I almost always read the ingredients list and nutritional info on any food I purchase. Therefore, I buy very few highly processed foods. Except for granola bars, I buy a lot of those for my kids. For better or worse, they are too handy!
I obsess about my weight like most other women in our culture have basically been brainwashed to do, and I fight it every day because I know I shouldn’t. I also work very hard not to share that particular insecurity with my daughters, and it makes me sad I won’t be able to shelter them from it entirely because we don’t exactly live off the grid. Like most of my mom-friends, I constantly strive to balance nutrition, treats, and activity.
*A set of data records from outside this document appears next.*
Lemma resolveLocationLoop_ip (E : Externals) (O : GeoResolverOptions)
    (query result : EtomonLocation) (rest : list LocationResolvePriorities) :
  branchGuard query result P_ipAddress = true ->
  resolveLocationLoop E O query (P_ipAddress :: rest) result
  = (result' <- resolveLocationByIpAddress E result ;;
     if negb (default false query.(resolveIpWithGeo))
     then Ret tt
     else resolveLocationLoop E O query rest result').
Proof.
  intros Hg. cbn [resolveLocationLoop].
  rewrite (branchGuard_priorityField _ _ _ Hg), Hg, andb_false_r. reflexivity.
Qed.

(** X25: an IP query that opts out of geocoding stops after the IP
    database: when the IP facet comes first, the query has a non-empty IP
    address known to the database and [resolveIpWithGeo] is [false], the
    cascade makes one IP lookup, yields the record built from it and ends,
    whatever the other fields of the query and the rest of the priority
    list. *)
Theorem ip_without_geocoding_ends_cascade (E : Externals) (O : GeoResolverOptions) consume
    (w : World) (input : EtomonLocation) (ip : string) (geoRes : GeoIpCity)
    (rest : list LocationResolvePriorities) :
  O.(resolvePriority) = P_ipAddress :: rest ->
  input.(ipAddress) = Some ip ->
  ip <> "" ->
  or_str input.(_id) input.(id) = input.(id) ->
  input.(resolveIpWithGeo) = Some false ->
  w.(geoip) ip = Some geoRes ->
  run consume w (resolveLocation E O (Some input))
  = mkRun [EGeoIp ip; EYield (Some (ipOutput E (canonicalQuery E input) input geoRes))]
          (Normal tt) w.(store).
Proof.
  intros Hprio Hip Hne Hid Hgeo Hdb.
  unfold resolveLocation. rewrite Hprio.
  rewrite resolveLocationLoop_ip.
  - unfold resolveLocationByIpAddress. cbv zeta.
    replace (ipAddress (canonicalQuery E input)) with (Some ip) by (symmetry; exact Hip).
    replace (resolveIpWithGeo (canonicalQuery E input)) with (Some false)
      by (cbn; rewrite Hgeo; reflexivity).
    cbn [bind try_catch run]. rewrite Hdb. reflexivity.
  - cbn [branchGuard]. 
    replace (ipAddress (canonicalQuery E input)) with (Some ip) by (symmetry; exact Hip).
    replace (id (canonicalQuery E input)) with (or_str (_id input) (id input)) by reflexivity.
    rewrite Hid, bool_decide_eq_true_2 by reflexivity.
    destruct ip; [contradiction|reflexivity].
Qed.

Lemma ip_without_geocoding_ends_cascade_witness :
  run (fun y => y) Sample.world
      (resolveLocation Sample.externals Sample.noCache (Some Fixtures.byIpOnly))
  = mkRun [ EGeoIp "8.8.8.8";
            EYield (Some (ipOutput Sample.externals
                            (canonicalQuery Sample.externals Fixtures.byIpOnly)
                            Fixtures.byIpOnly Sample.googleDns)) ]
          (Normal tt) ∅.
Proof.
  apply (ip_without_geocoding_ends_cascade Sample.externals Sample.noCache (fun y => y)
           Sample.world Fixtures.byIpOnly "8.8.8.8" Sample.googleDns
           [P_id; P_location; P_googlePlaceId; P_address; P_locality;
            P_administrativeLevel1; P_administrativeLevel2; P_country]).
  - reflexivity.
  - reflexivity.
  - discriminate.
  - reflexivity.
  - reflexivity.
  - reflexivity.
Defined.

(** X26: an IP address the database does not know makes the cascade fail:
    when the IP facet comes first and the lookup of the query's IP address
    fails, the cascade throws a [LocationQueryError] with the canonical
    query after that one lookup; nothing is yielded and no later facet is
    tried, even when the query has fields for them. *)
Theorem unknown_ip_fails_cascade (E : Externals) (O : GeoResolverOptions) consume
    (w : World) (input : EtomonLocation) (ip : string)
    (rest : list LocationResolvePriorities) :
  O.(resolvePriority) = P_ipAddress :: rest ->
  input.(ipAddress) = Some ip ->
  ip <> "" ->
  or_str input.(_id) input.(id) = input.(id) ->
  w.(geoip) ip = None ->
  run consume w (resolveLocation E O (Some input))
  = mkRun [EGeoIp ip]
          (Abrupt (LocationQueryError (Some (canonicalQuery E input)) GeoIpError)) w.(store).
Proof.
  intros Hprio Hip Hne Hid Hdb.
  unfold resolveLocation. rewrite Hprio.
  rewrite resolveLocationLoop_ip.
  - unfold resolveLocationByIpAddress. cbv zeta.
    replace (ipAddress (canonicalQuery E input)) with (Some ip) by (symmetry; exact Hip).
    cbn [bind try_catch run]. rewrite Hdb. reflexivity.
  - cbn [branchGuard]. 
    replace (ipAddress (canonicalQuery E input)) with (Some ip) by (symmetry; exact Hip).
    replace (id (canonicalQuery E input)) with (or_str (_id input) (id input)) by reflexivity.
    rewrite Hid, bool_decide_eq_true_2 by reflexivity.
    destruct ip; [contradiction|reflexivity].
Qed.

Lemma unknown_ip_fails_cascade_witness :
  run (fun y => y) Sample.world
      (resolveLocation Sample.externals Sample.noCache (Some Fixtures.byUnknownIp))
  = mkRun [EGeoIp "10.0.0.1"]
          (Abrupt (LocationQueryError
                     (Some (canonicalQuery Sample.externals Fixtures.byUnknownIp)) GeoIpError)) ∅.
Proof.
  apply (unknown_ip_fails_cascade Sample.externals Sample.noCache (fun y => y)
           Sample.world Fixtures.byUnknownIp "10.0.0.1"
           [P_id; P_location; P_googlePlaceId; P_address; P_locality;
            P_administrativeLevel1; P_administrativeLevel2; P_country]).
  - reflexivity.
  - reflexivity.
  - discriminate.
  - reflexivity.
  - reflexivity.
Defined.

(** ** Enrichment *)

(** X27: when [getCountryInfo] succeeds.  The call returns without
    throwing exactly when the record has a [location], its country is in
    the country table and every language of that country is in the language
    table; it then sets [languages] to the names of these languages and
    [phoneCode] to the calling code, fills an empty [id] from the canonical
    query and changes nothing else.  When it throws, the error is a
    [LocationQueryError] with the canonical query, and [languages] and
    [phoneCode] are as they were. *)
Theorem getCountryInfo_succeeds_iff (E : Externals) (result : EtomonLocation) :
  (snd (getCountryInfo E result) = None <->
   is_Some result.(location) /\
   exists c info names,
     result.(country) = Some c /\ E.(countryData) c = Some info /\
     mapM E.(languageData) info.(clanguages) = Some names) /\
  (forall c info names,
     is_Some result.(location) ->
     result.(country) = Some c -> E.(countryData) c = Some info ->
     mapM E.(languageData) info.(clanguages) = Some names ->
     getCountryInfo E result
     = (set_phoneCode info.(cphone)
          (set_languages (Some (map Some names))
             (set_id (or_str result.(id) (or_str result.(_id) result.(id))) result)), None)) /\
  (forall e,
     snd (getCountryInfo E result) = Some e ->
     (exists cause, e = LocationQueryError (Some (canonicalQuery E result)) cause) /\
     (fst (getCountryInfo E result)).(languages) = result.(languages) /\
     (fst (getCountryInfo E result)).(phoneCode) = result.(phoneCode)).
Proof.
  unfold getCountryInfo. cbv zeta.
  change (country (canonicalQuery E result)) with (country result).
  change (id (canonicalQuery E result)) with (or_str (_id result) (id result)).
  split; [|split].
  - split.
    + destruct (location result) as [g|]; [|discriminate].
      destruct (country result) as [c|]; [|discriminate].
      destruct (countryData E c) as [info|] eqn:Hinfo; [|discriminate].
      destruct (mapM (languageData E) (clanguages info)) as [names|] eqn:Hnames;
        [|discriminate].
      intros _. split; [eexists; reflexivity|]. exists c, info, names. auto.
    + intros [[g Hg] (c & info & names & Hc & Hinfo & Hnames)].
      rewrite Hg, Hc, Hinfo, Hnames. reflexivity.
  - intros c info names [g Hg] Hc Hinfo Hnames.
    rewrite Hg, Hc, Hinfo, Hnames. reflexivity.
  - intros e.
    destruct (location result) as [g|].
    + destruct (country result) as [c|].
      * destruct (countryData E c) as [info|].
        -- destruct (mapM (languageData E) (clanguages info)) as [names|].
           ++ discriminate.
           ++ intros [= <-]. split; [eexists; reflexivity|]. destruct result; auto.
        -- intros [= <-]. split; [eexists; reflexivity|]. destruct result; auto.
      * intros [= <-]. split; [eexists; reflexivity|]. destruct result; auto.
    + intros [= <-]. split; [eexists; reflexivity|]. auto.
Qed.


(** ** Client *)

Lemma ensureLocationLoop_offline {St : Type}
    (server : St -> EtomonLocation -> St * Completion (option EtomonLocation)) (s : St)
    (inputs : list EnsureInput) (results : list EtomonLocation) :
  Forall (fun i => forall p, i <> InString p) inputs ->
  exists out,
    run_rpc server s (ensureLocationLoop inputs false results)
    = mkRpcRun [] (Normal (results ++ out)%list) s /\
    (length out <= length inputs)%nat /\
    Forall (fun l => is_Some l.(id) \/ is_Some l.(_id)) out.
Proof.
  intros Hall. revert results.
  induction Hall as [|input rest Hin _ IH]; intros results.
  - exists []. rewrite app_nil_r. repeat split; [simpl; lia|constructor].
  - cbn [ensureLocationLoop]. cbv zeta.
    destruct input as [p|[p|] description l|].
    + exfalso. exact (Hin p eq_refl).
    + destruct (IH (results ++ [set__id (Some p) (set_address description
                                    (set_id (Some p) emptyLocation))])%list)
        as (out & Hrun & Hlen & Hids).
      eexists (_ :: out). rewrite Hrun, <- app_assoc. repeat split.
      * simpl; lia.
      * constructor; [|exact Hids]. left. eexists; reflexivity.
    + destruct (bool_decide (is_Some (id l)) || bool_decide (is_Some (_id l))) eqn:Hid.
      * destruct (IH (results ++ [l])%list) as (out & Hrun & Hlen & Hids).
        exists (l :: out). rewrite Hrun, <- app_assoc. repeat split.
        -- simpl; lia.
        -- constructor; [|exact Hids].
           apply orb_true_iff in Hid as [Hid|Hid]; apply bool_decide_eq_true in Hid; auto.
      * destruct (IH results) as (out & Hrun & Hlen & Hids).
        exists out. repeat split; [exact Hrun|simpl; lia|exact Hids].
    + destruct (IH results) as (out & Hrun & Hlen & Hids).
      exists out. repeat split; [exact Hrun|simpl; lia|exact Hids].
Qed.

(** X29: without [resolveResults] and without strings among the inputs,
    [ensureLocation] works offline: the server is not called, the call
    returns, at most one record is returned per input, and every record
    returned has an [id] or an [_id] property (inputs without either, and
    inputs that are not objects, are dropped). *)
Theorem ensureLocation_offline {St : Type}
    (server : St -> EtomonLocation -> St * Completion (option EtomonLocation)) (s : St)
    (inputs : list EnsureInput) :
  Forall (fun i => forall p, i <> InString p) inputs ->
  exists out,
    run_rpc server s (ensureLocation inputs false) = mkRpcRun [] (Normal out) s /\
    (length out <= length inputs)%nat /\
    Forall (fun l => is_Some l.(id) \/ is_Some l.(_id)) out.
Proof.
  intros Hall. exact (ensureLocationLoop_offline server s inputs [] Hall).
Qed.

Lemma ensureLocation_offline_witness :
  exists out,
    run_rpc (rpcServer Sample.externals Sample.noCache Sample.world) ∅
            (ensureLocation [InObject (Some "X") (Some "New York, NY, USA") emptyLocation;
                             InObject None None Sample.paris; InOther;
                             InObject None None Sample.byCountry] false)
    = mkRpcRun [] (Normal out) ∅ /\
    (length out <= 4)%nat /\
    Forall (fun l => is_Some l.(id) \/ is_Some l.(_id)) out.
Proof.
  apply (ensureLocation_offline (rpcServer Sample.externals Sample.noCache Sample.world) ∅
           [InObject (Some "X") (Some "New York, NY, USA") emptyLocation;
            InObject None None Sample.paris; InOther; InObject None None Sample.byCountry]).
  repeat constructor; discriminate.
Defined.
It doesn’t get easier as they get older.
I think Greek yogurt is awesome. I use it in my smoothies, serve it plain with fruit, bake with it and use it as a substitute for sour cream and mayonnaise.
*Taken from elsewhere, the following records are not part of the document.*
Lemma openPopup_invariant (w : World) :
  store w !! "quizState" = Some (str "ready") ->
  store w !! "quizData" = Some (JObj m) ->
  qs <> [] ->
  session_invariant m qs (openPopup eng tab script w).
Proof.
  intros Hready Hdata Hne. unfold openPopup, restoreSession.
  rewrite (state_or_idle_stored (store w) "ready" Hready) by discriminate.
  cbn [is_state jsstring_eqb]. change (is_state (js "ready") "generating") with false.
  change (is_state (js "ready") "ready") with true. cbv iota. cbn [fst snd].
  destruct (deliver_saveProgress eng tab script "in_progress" 0 [] w) as (H1 & H2 & H3 & H4).
  unfold session_invariant. cbn [fst snd quiz polling currentQuestion userAnswers length].
  repeat split; try assumption; try lia.
  - destruct qs; [contradiction | cbn; lia].
  - constructor.
  - rewrite H4 by discriminate. exact Hdata.
  - left. exact H1.
Qed.

Lemma perform_invariant (a : Action) (pw : Popup * World) :
  session_invariant m qs pw -> session_invariant m qs (perform eng tab script pw a).
Proof.
  destruct pw as [p w]. unfold session_invariant, perform. cbn [fst snd].
  intros (Hquiz & Hpoll & Hcur & Hlo & Hhi & Hall & Hdata & Hidx & Hans & Hstate).
  destruct a as [index | |]; cbn [act].
  - unfold selectOption. cbn [fst snd quiz polling currentQuestion userAnswers].
    match goal with
    | |- context [deliver _ _ _ [saveProgressMsg ?s ?q ?ans] ?w0] =>
        destruct (deliver_saveProgress eng tab script s q ans w0) as (H1 & H2 & H3 & H4)
    end.
    rewrite array_set_length.
    repeat split; try assumption; try lia.
    + apply array_set_Forall; [exact Hlo | eexists; reflexivity | exact Hall].
    + rewrite H4 by discriminate. exact Hdata.
    + left. exact H1.
  - destruct (array_get (currentQuestion p) (userAnswers p)) as [x|] eqn:Hx.
    + pose proof (array_get_Some _ _ _ Hx) as Hlt.
      destruct (Nat.eq_dec (S (currentQuestion p)) (length qs)) as [Hlast | Hmore].
      * rewrite (nextQuestion_last p m qs Hquiz Hqs x Hx Hlast). cbn [fst snd].
        destruct (deliver_saveProgress eng tab script "completed" (currentQuestion p)
                    (userAnswers p) w) as (H1 & H2 & H3 & H4).
        repeat split; try assumption.
        -- rewrite H4 by discriminate. exact Hdata.
        -- right. split; [exact H1 | lia].
      * rewrite (nextQuestion_next p m qs Hquiz Hqs x Hx) by lia.
        cbn [fst snd quiz polling currentQuestion userAnswers].
        destruct (deliver_saveProgress eng tab script "in_progress" (S (currentQuestion p))
                    (userAnswers p) w) as (H1 & H2 & H3 & H4).
        repeat split; try assumption; try lia.
        -- rewrite H4 by discriminate. exact Hdata.
        -- left. exact H1.
    + rewrite (nextQuestion_unanswered p Hx). cbn [fst snd deliver fold_left].
      repeat split; assumption.
  - unfold redoQuiz. cbn [fst snd quiz polling currentQuestion userAnswers length].
    destruct (deliver_saveProgress eng tab script "in_progress" 0 [] w) as (H1 & H2 & H3 & H4).
    repeat split; try assumption; try lia.
    + constructor.
    + rewrite H4 by discriminate. exact Hdata.
    + left. exact H1.
Qed.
I hate mayonnaise. It might be the only food I truly can’t stand. I can’t even eat it to be polite.
I believe strongly in not drinking your calories. Still, I do have a particular weakness for an iced caramel macchiato from Starbucks when it gets warm outside, and it really bums me out when there’s no actual caramel sitting at the bottom of the cup. Otherwise, I like my coffee black as long as it’s good coffee; if it’s not, I’ll add some half and half, never sugar. (I know, thank goodness I told you this critical information!) Oh, and I know tea is better for me, and I like it fine, but coffee is my first love, and I keep going back to it. I am from the Pacific Northwest, after all.
I try to make my recipes healthier by adding or substituting with ingredients like good fats, fiber, whole grains, minimally processed sugar, extra vegetables, and lean proteins. I don’t, however, believe in eating things just because they’re healthy. They have to bring pleasure as well.
I have been on several diets and read countless books and articles on nutrition and have come to the conclusion that for every proclamation of the perfect diet there is a contradiction that says it’s the worst thing you could possibly do. The things that make sense to me are eating low glycemic foods or food combinations to keep blood sugar in check and, unless you have severe food allergies, eating a wide array of food that you mostly cook at home. And relax and be happy and get lots of exercise doing things you actually like to do. I realize it’s not that simple for some people because they have eating disorders or other serious health issues, but I know it is for me and I think it is for most of us.
Be happy and healthy, and be kind to yourself so you can be kind to others!